Baltimore Artist Turns Recovery into Powerful Art Installation
A filmmaker in her 19th year of recovery creates a multimedia installation that challenges how we see people struggling with addiction. Her work transforms viral overdose videos into a story of humanity and hope.
When Dina Fiasconaro saw videos of people overdosing while bystanders filmed instead of helping, she knew she had to tell a different story. The Baltimore filmmaker and Stevenson University professor spent 19 years in recovery before feeling ready to bring that experience into her art.
Her new installation, Uh Huh Her, opens July 10 at Submersive HQ in Baltimore. The four-channel video work recreates a fictionalized overdose video, but with a crucial difference: it shows what happens after the cameras stop rolling.
"I want people to see individuals with substance use disorder as multifaceted human beings," Fiasconaro said. The installation presents multiple perspectives of the same moment, including the mother's viewpoint, her child's experience, and surveillance footage that reveals the full scene.

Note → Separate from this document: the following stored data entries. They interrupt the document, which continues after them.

(* ===== verification/FsInode.v ===== *)
(** * Inodes on the disk: struct dinode, iupdate and the first half of ilock (kernel/fs.c)

    What iupdate stores of an inode is what ilock reads back, and the other inodes of
    the block are not touched. *)
From stdpp Require Import gmap.
From S2P Require Import Prelude Bytes Mem Spinlock Riscv Kalloc Vm Proc Kstate Console Sleeplock Bio Log Fs Tx FsBlocks FsFile.
Open Scope Z_scope.

(** ** Arrays of words *)

Definition words (l : list Z) : list Z := concat (le_bytes 4 <$> l).

Lemma length_words l : Z.of_nat (length (words l)) = 4 * Z.of_nat (length l).
Proof.
  induction l as [|a l IH]; [done|]. change (words (a :: l)) with (le_bytes 4 a ++ words l). rewrite length_app, length_le_bytes, length_cons. lia.
Qed.

Lemma sub_words l (k : nat) a : l !! k = Some a → sub (words l) (4 * Z.of_nat k) 4 = le_bytes 4 a.
Proof.
  unfold words, sub. revert k. induction l as [|b l IH]; intros [|k] H; simplify_eq/=; [done|].
  replace (Z.to_nat (4 * Z.of_nat (S k))) with (4 + Z.to_nat (4 * Z.of_nat k))%nat by lia. simpl. by apply IH.
Qed.

Lemma sub_splice_in d o bs p n : 0 ≤ o → o + Z.of_nat (length bs) ≤ Z.of_nat (length d) → 0 ≤ p → 0 ≤ n → p + n ≤ Z.of_nat (length bs) →
  sub (splice d o bs) (o + p) n = sub bs p n.
Proof.
  intros Ho Hl Hp Hn Hpn. unfold sub, splice. apply list_eq. intros i. destruct (decide (i < Z.to_nat n)%nat) as [Hi|Hi].
  - rewrite !lookup_take_lt, !lookup_drop by done. rewrite list_lookup_inserts by lia. f_equal. lia.
  - by rewrite !lookup_take_ge by lia.
Qed.

Lemma get32_words d o l (k : nat) a : 0 ≤ o → o + 4 * Z.of_nat (length l) ≤ Z.of_nat (length d) → l !! k = Some a → 0 ≤ a < 2 ^ 32 →
  get32 (splice d o (words l)) (o + 4 * Z.of_nat k) = a.
Proof.
  intros Ho Hl Hk Ha. pose proof (lookup_lt_Some _ _ _ Hk). pose proof (length_words l). unfold get32. rewrite get_sub.
  change (Z.of_nat 4) with 4. rewrite sub_splice_in by lia.
  rewrite (sub_words l k a), le_val_le_bytes by done. by apply Z.mod_small.
Qed.

(** ** struct dinode *)

(** The fields fit their types. *)
Definition short (v : Z) : Prop := - 2 ^ 15 ≤ v < 2 ^ 15.
Record inode_fits (x : inode) : Prop := {
  fi_type : short (i_type x);
  fi_major : short (i_major x);
  fi_minor : short (i_minor x);
  fi_nlink : short (i_nlink x);
  fi_size : 0 ≤ i_size x < 2 ^ 32;
  fi_addrs : Z.of_nat (length (i_addrs x)) = NDIRECT + 1;
  fi_addr : Forall (λ a, 0 ≤ a < 2 ^ 32) (i_addrs x);
}.

Lemma gets16_put16 d o v : 0 ≤ o → o + 2 ≤ Z.of_nat (length d) → short v → gets16 (put16 d o v) o = v.
Proof.
  intros Ho Hl Hv. unfold gets16, put16. rewrite get_put_eq by done. unfold short, s16 in *. change (256 ^ Z.of_nat 2) with (2 ^ 16).
  rewrite Z.add_mod_idemp_l, Z.mod_small by lia. lia.
Qed.
Lemma gets16_splice_ne d o bs p : 0 ≤ o → 0 ≤ p → p + 2 ≤ o ∨ o + Z.of_nat (length bs) ≤ p → gets16 (splice d o bs) p = gets16 d p.
Proof. intros. unfold gets16. by rewrite get_splice_ne. Qed.
Lemma get32_splice_ne d o bs p : 0 ≤ o → 0 ≤ p → p + 4 ≤ o ∨ o + Z.of_nat (length bs) ≤ p → get32 (splice d o bs) p = get32 d p.
Proof. intros. by apply get_splice_ne. Qed.

(** The fields on the disk, and the rest of the inode in memory. *)
Definition same_disk (x y : inode) : Prop :=
  i_type y = i_type x ∧ i_major y = i_major x ∧ i_minor y = i_minor x ∧ i_nlink y = i_nlink x ∧ i_size y = i_size x ∧ i_addrs y = i_addrs x.

(** dinode_put writes at [o], [o + 2], ..., so a field is found through the later stores. *)
Ltac dinode_field :=
  unfold dinode_put, put32, put16, put; cbv zeta;
  repeat first [rewrite gets16_splice_ne by (rewrite ?length_le_bytes; lia) | rewrite get32_splice_ne by (rewrite ?length_le_bytes; lia)].
Lemma dinode_roundtrip x d o y : inode_fits x → 0 ≤ o → o + DINODE_SIZE ≤ Z.of_nat (length d) → same_disk x (dinode_get (dinode_put x d o) o y).
Proof.
  intros [F1 F2 F3 F4 F5 F6 F7] Ho Hd. unfold same_disk, dinode_get. simpl. assert (DINODE_SIZE = 64) by done. assert (NDIRECT = 12) by done.
  split_and!.
  - dinode_field. apply gets16_put16; [lia|lia|done].
  - dinode_field. apply gets16_put16; [lia|rewrite !length_splice; lia|done].
  - dinode_field. apply gets16_put16; [lia|rewrite !length_splice; lia|done].
  - dinode_field. apply gets16_put16; [lia|rewrite !length_splice; lia|done].
  - dinode_field. apply get32_put32; [lia|rewrite !length_splice; lia|done].
  - unfold dinode_addrs. apply list_eq. intros k. rewrite list_lookup_fmap. destruct (i_addrs x !! k) as [a|] eqn:E.
    + pose proof (lookup_lt_Some _ _ _ E). rewrite lookup_seqZ_lt by lia. simpl. f_equal. rewrite Z.add_0_l. unfold dinode_put. cbv zeta.
      apply get32_words; [lia|unfold put32, put16, put; rewrite !length_splice; lia|done|]. by apply (Forall_lookup_1 _ _ _ _ F7 E).
    + apply lookup_ge_None in E. rewrite lookup_seqZ_ge by lia. done.
Qed.

(** The other inodes of the block. *)
Lemma dinode_put_ne x d o p n : 0 ≤ o → 0 ≤ p → 0 ≤ n → Z.of_nat (length (i_addrs x)) = NDIRECT + 1 → p + n ≤ o ∨ o + DINODE_SIZE ≤ p →
  sub (dinode_put x d o) p n = sub d p n.
Proof.
  intros Ho Hp Hn Hl Hne. assert (DINODE_SIZE = 64) by done. assert (NDIRECT = 12) by done. pose proof (length_words (i_addrs x)).
  unfold dinode_put. cbv zeta. fold (words (i_addrs x)). unfold put32, put16, put. by rewrite !sub_splice_ne by (rewrite ?length_le_bytes; lia).
Qed.
Lemma length_dinode_put x d o : length (dinode_put x d o) = length d.
Proof. unfold dinode_put, put32, put16, put. by rewrite !length_splice. Qed.

(** ** iupdate *)

Section inodes.
Context `{KV : !KernelView kst} `{WB : !WaitBound}.
Hypothesis Hwait : (0 < wait_bound)%nat.
Variables (dev start : Z) (sb : superblock).
Hypothesis Hlay : layout start sb.
Hypothesis Hdev : u32 dev = dev.
Abbreviation blk := (blk dev).
Abbreviation in_tx := (in_tx dev start).

(** Where the inode is on the disk: between the log and the bitmap. *)
Definition inode_off (x : inode) : Z := DINODE_SIZE * (i_inum x mod IPB).
Record inode_place (s : kst) (x : inode) : Prop := {
  pl_inum : 0 ≤ i_inum x;
  pl_block : start + LOGSIZE ≤ IBLOCK (i_inum x) sb < sb_bmapstart sb;
  pl_len : Z.of_nat (length (blk s (IBLOCK (i_inum x) sb))) = BSIZE;
}.

Lemma inode_off_range x : 0 ≤ inode_off x ∧ inode_off x + DINODE_SIZE ≤ BSIZE.
Proof.
  clear Hwait. unfold inode_off. assert (IPB = 16) as -> by done. assert (BSIZE = 1024) as -> by done. assert (DINODE_SIZE = 64) as -> by done.
  pose proof (Z.mod_pos_bound (i_inum x) 16). lia.
Qed.

Lemma iupdate_spec ip x s bs :
  in_tx s [] bs → has_inode ip x s → i_dev x = dev → s_sb s = sb → inode_place s x → Z.of_nat (length bs) < LOGSIZE - 1 →
  ∃ s', iupdate ip s = Ok tt s' ∧ in_tx s' [] (logged (IBLOCK (i_inum x) sb) bs) ∧
    (∀ m, blk s' m = if decide (m = IBLOCK (i_inum x) sb) then dinode_put x (blk s (IBLOCK (i_inum x) sb)) (inode_off x) else blk s m) ∧
    s_disk s' = s_disk s ∧ frame s s'.
Proof.
  intros Htx Hip Hd Hsb [P1 P2 P3] Hroom. set (b := IBLOCK (i_inum x) sb) in *. assert (LOGSIZE = NBUF) as EN by done.
  destruct (tx_bread Hwait dev start s [] bs b Htx) as (bp & s1 & H1 & T1 & G1 & Hb & B1 & _ & D1 & F1 & _); [by intros ?%elem_of_nil|simpl; lia|].
  destruct (tx_log dev start s1 [b] bs bp b (λ d, dinode_put x d (inode_off x)) T1) as (s2 & H2 & T2 & B2 & K2 & D2 & F2); try done;
    [by left|pose proof (ly_data _ _ Hlay); pose proof (layout_pos _ _ Hlay); unfold data_start in *; pose proof (ly_log _ _ Hlay); assert (0 ≤ LOGSIZE) by done;
      pose proof (Z.div_pos (sb_size sb) BPB); pose proof (ly_size _ _ Hlay); assert (0 < BPB) by done; lia|unfold outside; lia|].
  destruct (tx_brelse dev start s2 [] (logged b bs) bp b T2 (K2 _ _ G1)) as (s3 & H3 & T3 & B3 & _ & D3 & F3 & _).
  exists s3. split_and!; [|done| |congruence|].
  - unfold iupdate. erewrite bind_ok by reflexivity. erewrite bind_ok by reflexivity. rewrite (has_inode_at _ _ _ Hip), Hsb, Hd.
    rewrite (bind_ok _ _ _ _ _ H1). rewrite <- (bind_assoc _ (λ _, log_write bp)). by rewrite (bind_ok _ _ _ _ _ H2).
  - intros m. by rewrite B3, B2, !B1.
  - eapply frame_trans; [done|]. by eapply frame_trans.
Qed.
End inodes.
(* ===== verification/FsDir.v ===== *)
(** * Directories: namecmp and dirlookup of kernel/fs.c, and the walk of namex

    A directory is a file of entries; dirlookup against the search of a list of entries. *)
From stdpp Require Import gmap.
From S2P Require Import Prelude Bytes Mem Spinlock Riscv Kalloc Vm Proc Kstate Console Sleeplock Bio Log Fs Tx FsBlocks FsFile FsInode FsWrite FsPath.
Open Scope Z_scope.

(** ** Names *)

Definition name_str (l : list Z) : list Z := take (Z.to_nat DIRSIZ) (until0 l).

Lemma until0_cons l : until0 l = if hd 0 l =? 0 then [] else hd 0 l :: until0 (tail l).
Proof. by destruct l. Qed.

(** strncmp is zero exactly on strings with the same first [n] bytes. *)
Lemma strncmp_bytes_eq p q n : strncmp_bytes p q n = 0 ↔ take n (until0 p) = take n (until0 q).
Proof.
  revert p q. induction n as [|n IH]; intros p q; [done|]. cbn [strncmp_bytes]. cbv zeta. rewrite (until0_cons p), (until0_cons q).
  destruct (hd 0 p =? 0) eqn:Ep, (hd 0 q =? 0) eqn:Eq; cbn [negb andb take].
  - split; [done|lia].
  - split; [lia|done].
  - destruct (hd 0 p =? hd 0 q) eqn:E; [lia|]. split; [lia|done].
  - destruct (hd 0 p =? hd 0 q) eqn:E.
    + rewrite IH. assert (hd 0 p = hd 0 q) as -> by lia. split; [by intros ->|by intros [=]].
    + split; [lia|]. intros [=]. lia.
Qed.
Lemma namecmp_eq p q : namecmp p q = 0 ↔ name_str p = name_str q.
Proof. apply strncmp_bytes_eq. Qed.

Section dirs.
Context `{KV : !KernelView kst} `{WB : !WaitBound}.
Hypothesis Hwait : (0 < wait_bound)%nat.
Variables (dev start : Z) (sb : superblock).
Abbreviation blk := (blk dev).
Abbreviation in_tx := (in_tx dev start).
Abbreviation file_ok := (file_ok dev sb).
Abbreviation content := (content dev).

(** The search of [m] entries from number [i] on: the inode number and the offset of the
    first one in use with this name. *)
Fixpoint dir_find (s : kst) (x : inode) (name : list Z) (i : Z) (m : nat) : option (Z * Z) :=
  match m with
  | O => None
  | S m' =>
      let de := content s x (DIRENT_SIZE * i) DIRENT_SIZE in
      if decide (de_inum de ≠ 0 ∧ name_str name = name_str (de_name de)) then Some (de_inum de, DIRENT_SIZE * i)
      else dir_find s x name (i + 1) m'
  end.

Lemma dir_find_ext s s' x name i m : (∀ b, blk s' b = blk s b) → dir_find s' x name i m = dir_find s x name i m.
Proof. intros B. revert i. induction m as [|m IH]; intros i; [done|]. cbn [dir_find]. by rewrite (content_ext dev s s') , IH. Qed.

Lemma dirlookup_loop dp x name (m fuel : nat) i s bs :
  in_tx s [] bs → has_inode dp x s → file_ok s x → Z.of_nat (length bs) + 1 < NBUF →
  0 ≤ i → DIRENT_SIZE * (i + Z.of_nat m) = i_size x → (m < fuel)%nat →
  ∃ s', loop fuel (dirlookup_turn dp name) (DIRENT_SIZE * i) s = Ok (dir_find s x name i m) s' ∧
    in_tx s' [] bs ∧ (∀ b, blk s' b = blk s b) ∧ frame s s'.
Proof.
  revert fuel i s. assert (DIRENT_SIZE = 16) as ED by done. induction m as [|m IH]; intros [|fuel] i s Htx Hip Hf Hbuf Hi Hsz Hlt; try lia.
  - exists s. split_and!; [|done|done|apply frame_refl]. apply loop_end. unfold dirlookup_turn. erewrite bind_ok by reflexivity.
    rewrite (has_inode_at _ _ _ Hip). by replace (_ <? _) with false by lia.
  - pose proof (fo_size _ _ _ _ Hf). assert (MAXFILE * BSIZE = 274432) as EM by done.
    destruct (readi_spec Hwait dev start sb dp x (DIRENT_SIZE * i) DIRENT_SIZE s bs) as (s1 & H1 & T1 & B1 & D1 & F1); try done; try lia.
    replace (DIRENT_SIZE * i >? i_size x) with false in H1 by lia. rewrite u32_small in H1 by lia.
    replace (_ <? _) with false in H1 by lia. replace (Z.min _ _) with DIRENT_SIZE in H1 by lia.
    set (de := content s x (DIRENT_SIZE * i) DIRENT_SIZE) in *.
    destruct (IH fuel (i + 1) s1) as (s2 & H2 & T2 & B2 & F2); try done; try lia; [by apply (has_inode_frame dp x s)|by apply (file_ok_ext dev sb s)|].
    assert (∀ r, (if de_inum de =? 0 then mret (inl (u32 (DIRENT_SIZE * i + DIRENT_SIZE))) else
       if namecmp name (de_name de) =? 0 then mret (inr (Some (de_inum de, DIRENT_SIZE * i)))
       else mret (inl (u32 (DIRENT_SIZE * i + DIRENT_SIZE))) : M kst (Z + option (Z * Z))) s1 = Ok r s1 →
       dirlookup_turn dp name (DIRENT_SIZE * i) s = Ok r s1) as Ht.
    { intros r Hr. unfold dirlookup_turn. erewrite bind_ok by reflexivity. rewrite (has_inode_at _ _ _ Hip).
      replace (_ <? _) with true by lia. rewrite (bind_ok _ _ _ _ _ H1). exact Hr. }
    cbn [dir_find]. fold de. case_decide as Hde.
    + exists s1. split_and!; try done. apply loop_end, Ht. replace (de_inum de =? 0) with false by lia.
      by rewrite (proj2 (namecmp_eq _ _)) by tauto.
    + exists s2. split_and!; [|done|intros b; by rewrite B2|by apply (frame_trans s s1)]. cbn [loop].
      rewrite (bind_ok _ _ _ (inl (DIRENT_SIZE * (i + 1))) s1); [by rewrite H2, (dir_find_ext s s1)|]. apply Ht.
      rewrite u32_small by lia. replace (DIRENT_SIZE * i + DIRENT_SIZE) with (DIRENT_SIZE * (i + 1)) by lia.
      destruct (de_inum de =? 0) eqn:E; [done|]. destruct (namecmp name (de_name de) =? 0) eqn:E'; [|done].
      destruct Hde. split; [lia|]. apply namecmp_eq. lia.
Qed.
End dirs.

Section walks.
Context `{KV : !KernelView kst} `{WB : !WaitBound}.

(** A turn of namex that goes on does so past the first element of the path. *)
Lemma namex_turn_elements np path ip name s path' ip' name' s' : Z.of_nat (length name) = DIRSIZ →
  namex_turn np (path, ip, name) s = Ok (inl (path', ip', name')) s' →
  (∃ e, elements path = e :: elements path' ∧ until0 name' = take (Z.to_nat DIRSIZ) e) ∧
  (length path' < length path)%nat ∧ Z.of_nat (length name') = DIRSIZ.
Proof.
  intros Hn. unfold namex_turn. pose proof (skipelem_spec path name Hn) as Hs. destruct (skipelem path name) as [[p n]|]; [|done].
  destruct Hs as (e & He & Hu & Hl & Hlt & _). intros H.
  apply bind_ok_inv in H as (_ & s1 & _ & H). apply bind_ok_inv in H as (x & s2 & _ & H). destruct (negb (i_type x =? T_DIR)).
  { apply bind_ok_inv in H as (? & ? & _ & H). done. }
  destruct (np && (hd 0 p =? 0)).
  { apply bind_ok_inv in H as (? & ? & _ & H). done. }
  apply bind_ok_inv in H as ([next o] & s3 & _ & H). destruct (next =? NULLP).
  { apply bind_ok_inv in H as (? & ? & _ & H). done. }
  apply bind_ok_inv in H as (? & ? & _ & H). injection H as <- <- <- <-. eauto 10.
Qed.

(** The state of the loop: the rest of the path, the inode reached and the name buffer. *)
Definition walk_at : Type := list Z * Z * list Z.

(** The loop has made [n] turns and goes on after each of them. *)
Inductive walked (np : bool) : nat → walk_at → kst → walk_at → kst → Prop :=
  | walked_0 a s : walked np 0 a s a s
  | walked_S n a s a1 s1 a2 s2 : namex_turn np a s = Ok (inl a1) s1 → walked np n a1 s1 a2 s2 → walked np (S n) a s a2 s2.

Lemma walked_elements np n path ip name s path' ip' name' s' : walked np n (path, ip, name) s (path', ip', name') s' →
  Z.of_nat (length name) = DIRSIZ → elements path' = drop n (elements path) ∧ (n ≤ length (elements path))%nat.
Proof.
  intros H. remember (path, ip, name) as a eqn:Ea. remember (path', ip', name') as a' eqn:Ea'. revert path ip name Ea.
  induction H as [a s|n a s [[p1 i1] n1] s1 a2 s2 Ht _ IH]; intros path ip name -> Hn.
  - injection Ea' as -> -> ->. rewrite drop_0. split; [done|lia].
  - destruct (namex_turn_elements np _ _ _ _ _ _ _ _ Hn Ht) as [(e & He & _) [_ Hn1]].
    destruct (IH Ea' p1 i1 n1 eq_refl Hn1) as [E Hl]. rewrite He. simpl. split; [done|lia].
Qed.

(** With more turns than the path has bytes, the loop gets as far as a turn that does not
    go on, and ends the way that turn does. *)
Lemma namex_last np fuel path ip name s : Z.of_nat (length name) = DIRSIZ → (length path < fuel)%nat →
  ∃ n a s', walked np n (path, ip, name) s a s' ∧
    match namex_turn np a s' with
    | Ok (inl _) _ => False
    | Ok (inr r) s'' => loop fuel (namex_turn np) (path, ip, name) s = Ok r s''
    | Panic m => loop fuel (namex_turn np) (path, ip, name) s = Panic m
    | Asleep c => loop fuel (namex_turn np) (path, ip, name) s = Asleep c
    | NoFuel => loop fuel (namex_turn np) (path, ip, name) s = NoFuel
    end.
Proof.
  revert path ip name s. induction fuel as [|fuel IH]; intros path ip name s Hn Hlt; [lia|]. cbn [loop]. unfold mbind, M_bind.
  destruct (namex_turn np (path, ip, name) s) as [[[[p1 i1] n1]|r] s1|m| |] eqn:Et.
  2-5: exists 0%nat, (path, ip, name), s; rewrite Et; split; [constructor|done].
  destruct (namex_turn_elements np _ _ _ _ _ _ _ _ Hn Et) as [_ [Hl Hn1]]. destruct (IH p1 i1 n1 s1) as (n & a & s' & Hw & Hr); [done|lia|].
  exists (S n), a, s'. split; [by econstructor|exact Hr].
Qed.
End walks.

(** ** Properties *)

(** C7: dirlookup finds what a search of the directory's entries finds.  On a directory
    with a well-formed block map and whole entries, dirlookup reads the entries in
    order, and changes neither a block nor the inode table; if some entry in use has
    the name, compared as strings of at most DIRSIZ bytes, it returns the inode of the
    first such entry and the entry's offset, and otherwise the null pointer. *)
Theorem dirlookup_finds `{!KernelView kst} `{!WaitBound} dev start sb dp x name s bs :
  (0 < wait_bound)%nat → in_tx dev start s [] bs → has_inode dp x s → file_ok dev sb s x → i_type x = T_DIR → i_size x mod DIRENT_SIZE = 0 →
  Z.of_nat (length bs) + 1 < NBUF →
  ∃ s1, (∀ b, blk dev s1 b = blk dev s b) ∧ frame s s1 ∧
    dirlookup dp name s =
      match dir_find dev s x name 0 (Z.to_nat (i_size x / DIRENT_SIZE)) with
      | Some (inum, off) => (ip ← iget dev inum; mret (ip, off)) s1
      | None => Ok (NULLP, 0) s1
      end.
Proof.
  intros Hw Htx Hip Hf Hty Hmod Hbuf. assert (0 < DIRENT_SIZE) as HD by done. pose proof (fo_size _ _ _ _ Hf).
  pose proof (Z.div_mod (i_size x) DIRENT_SIZE ltac:(lia)) as Hdm. pose proof (Z.div_pos (i_size x) DIRENT_SIZE ltac:(lia) HD) as Hp.
  destruct (dirlookup_loop Hw dev start sb dp x name (Z.to_nat (i_size x / DIRENT_SIZE)) (Z.to_nat (i_size x / DIRENT_SIZE + 2)) 0 s bs)
    as (s1 & H1 & _ & B1 & F1); try done; try lia.
  exists s1. split_and!; [done|done|]. unfold dirlookup. erewrite bind_ok by reflexivity. rewrite (has_inode_at _ _ _ Hip), Hty. cbn [negb Z.eqb].
  rewrite Z.mul_0_r in H1. change (negb (T_DIR =? T_DIR)) with false. cbv iota. rewrite (bind_ok _ _ _ _ _ H1), (fo_dev _ _ _ _ Hf). by destruct (dir_find _ _ _ _ _ _) as [[]|].
Qed.

(** The buffer that namex is given for a name: an array of DIRSIZ bytes. *)
Definition name_buffer (name : list Z) : Prop := Z.of_nat (length name) = DIRSIZ.

(** C12: the walk of namex over a path ends.  No run of the loop goes on for more turns
    than the path has elements, and after [n] turns that go on what is left of the path
    are its elements but the first [n].  So the loop of the model, which may make one
    turn more than the path has bytes, reaches a turn that does not go on, and ends with
    that turn's outcome: its result when it returns, and otherwise the panic or the wait
    of the locking, the lookup or the release of the one inode that the turn is at. *)
Theorem namex_walk_ends `{!KernelView kst} `{!WaitBound} np path ip name s : name_buffer name →
  (∀ n path' ip' name' s', walked np n (path, ip, name) s (path', ip', name') s' →
     (n ≤ length (elements path))%nat ∧ elements path' = drop n (elements path)) ∧
  ∃ n a s', walked np n (path, ip, name) s a s' ∧
    match namex_turn np a s' with
    | Ok (inl _) _ => False
    | Ok (inr r) s'' => loop (S (length path)) (namex_turn np) (path, ip, name) s = Ok r s''
    | Panic m => loop (S (length path)) (namex_turn np) (path, ip, name) s = Panic m
    | Asleep c => loop (S (length path)) (namex_turn np) (path, ip, name) s = Asleep c
    | NoFuel => loop (S (length path)) (namex_turn np) (path, ip, name) s = NoFuel
    end.
Proof.
  intros Hn. split; [|apply namex_last; [exact Hn|lia]]. intros n path' ip' name' s' Hk.
  destruct (walked_elements np n _ _ _ _ _ _ _ _ Hk Hn). done.
Qed.

(** Directory 3 with one entry, for inode 9, named a. *)
Definition dir_file : inode := Inode 1 3 1 (Sleeplock 1 false 1) 1 1 0 0 1 16 (50 :: replicate 12 0).
Definition dir_disk (n : Z) : list Z := if n =? 50 then 9 :: 0 :: 97 :: replicate 1021 0 else replicate 1024 255.
Definition fs_dir : kst := upd_inode 0 (λ _, dir_file) (fs_on dir_disk).

Lemma blk_fs_dir m : blk 1 fs_dir m = dir_disk m.
Proof. unfold fs_dir. rewrite blk_inode. apply blk_fs_on. Qed.
Lemma addr_fs_dir k : addr 1 fs_dir dir_file k = if k <=? 0 then 50 else 0.
Proof.
  unfold addr. change (ind dir_file =? 0) with true. cbv iota. destruct (k <? NDIRECT) eqn:E; [|assert (NDIRECT = 12) by done; by replace (k <=? 0) with false by lia].
  destruct (k <=? 0) eqn:E0; [by replace (Z.to_nat k) with 0%nat by lia|]. destruct (Z.to_nat k) as [|j] eqn:Ek; [lia|]. simpl i_addrs. cbn [nth].
  clear. do 12 (destruct j as [|j]; [reflexivity|]). by destruct j.
Qed.
Lemma dir_block : data_block 1 sb1 fs_dir 50.
Proof.
  constructor; [split; vm_compute; [discriminate|reflexivity]| |rewrite blk_fs_dir; vm_compute; reflexivity]. unfold used. rewrite blk_fs_dir. vm_compute. reflexivity.
Qed.
Lemma dir_file_ok : file_ok 1 sb1 fs_dir dir_file.
Proof.
  constructor.
  - reflexivity.
  - reflexivity.
  - split; vm_compute; discriminate.
  - intros k Hk Hs. simpl in Hs. assert (BSIZE = 1024) by reflexivity. rewrite addr_fs_dir. by replace (k <=? 0) with true by lia.
  - intros k Hk. rewrite addr_fs_dir. destruct (k <=? 0); [|done]. intros _. exact dir_block.
  - intros j k Hj Hk. rewrite !addr_fs_dir. destruct (j <=? 0) eqn:E, (k <=? 0) eqn:E'; try done. intros. lia.
  - intros Ha. by destruct Ha.
  - intros k _ Ha. by destruct Ha.
Qed.

Lemma dirlookup_finds_witness : ∃ s1, @dirlookup alone turns1 0 [97; 0] fs_dir = (ip ← iget 1 9; mret (ip, 0)) s1.
Proof.
  destruct (@dirlookup_finds alone turns1 1 2 sb1 0 dir_file [97; 0] fs_dir []) as (s1 & _ & _ & H).
  - unfold wait_bound, turns1. lia.
  - apply in_tx_inode. exact (fs_on_tx dir_disk).
  - reflexivity.
  - exact dir_file_ok.
  - reflexivity.
  - reflexivity.
  - vm_compute. reflexivity.
  - exists s1. rewrite H.
    assert (dir_find 1 fs_dir dir_file [97; 0] 0 (Z.to_nat (i_size dir_file / DIRENT_SIZE)) = Some (9, 0)) as -> by (vm_compute; reflexivity). reflexivity.
Defined.

(** No run over the path a/b goes on for a third turn. *)
Lemma namex_walk_ends_witness : name_buffer (replicate 14 0) ∧
  ∀ n path' ip' name' s', @walked alone turns1 false n ([97; 47; 98], 0, replicate 14 0) fs_dir (path', ip', name') s' → (n ≤ 2)%nat.
Proof.
  split; [reflexivity|]. intros n path' ip' name' s' Hr.
  destruct (@namex_walk_ends alone turns1 false [97; 47; 98] 0 (replicate 14 0) fs_dir) as [Hw _]; [reflexivity|].
  exact (proj1 (Hw n path' ip' name' s' Hr)).
Defined.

One video haunted Fiasconaro during her research: a mother overdosing in a store while her young child wandered nearby, crying. "People recover, but these videos can continue to follow them for years," she explained.
Performer Clare Lefebure brings the installation to life through a live monologue following the video loop. She rises from the floor and addresses the audience directly, extending the story beyond the worst moment captured on camera.

"It's been an interesting lens through which I look at my own past," Lefebure said about portraying someone experiencing addiction. The performance explores how we become different selves throughout our lives and how others relate to those various versions of us.
Why This Inspires
This project does something remarkable: it asks us to see past a person's worst moment and recognize their full humanity. Fiasconaro waited nearly two decades into her recovery to create work about substance use disorder, and that patience shows in the depth and compassion of her approach.
The installation challenges our impulse to record rather than help, to judge rather than understand. By showing multiple perspectives of the same moment, it reveals how incomplete our snap judgments can be.
Kelly Ryan from Love in the Trenches, a Baltimore nonprofit supporting families affected by substance use disorder, praised the work for raising questions about the ethics of filming vulnerable people during medical emergencies. "People don't always think about the long-term effects," Ryan said.
Fiasconaro's journey from hiding her recovery to integrating it fully into her artistic identity offers hope to anyone struggling with shame. "It feels like all of my identities have finally integrated," she said.
The installation proves that our lowest moments don't define us and that recovery stories deserve to be told with as much attention as the crises that precede them.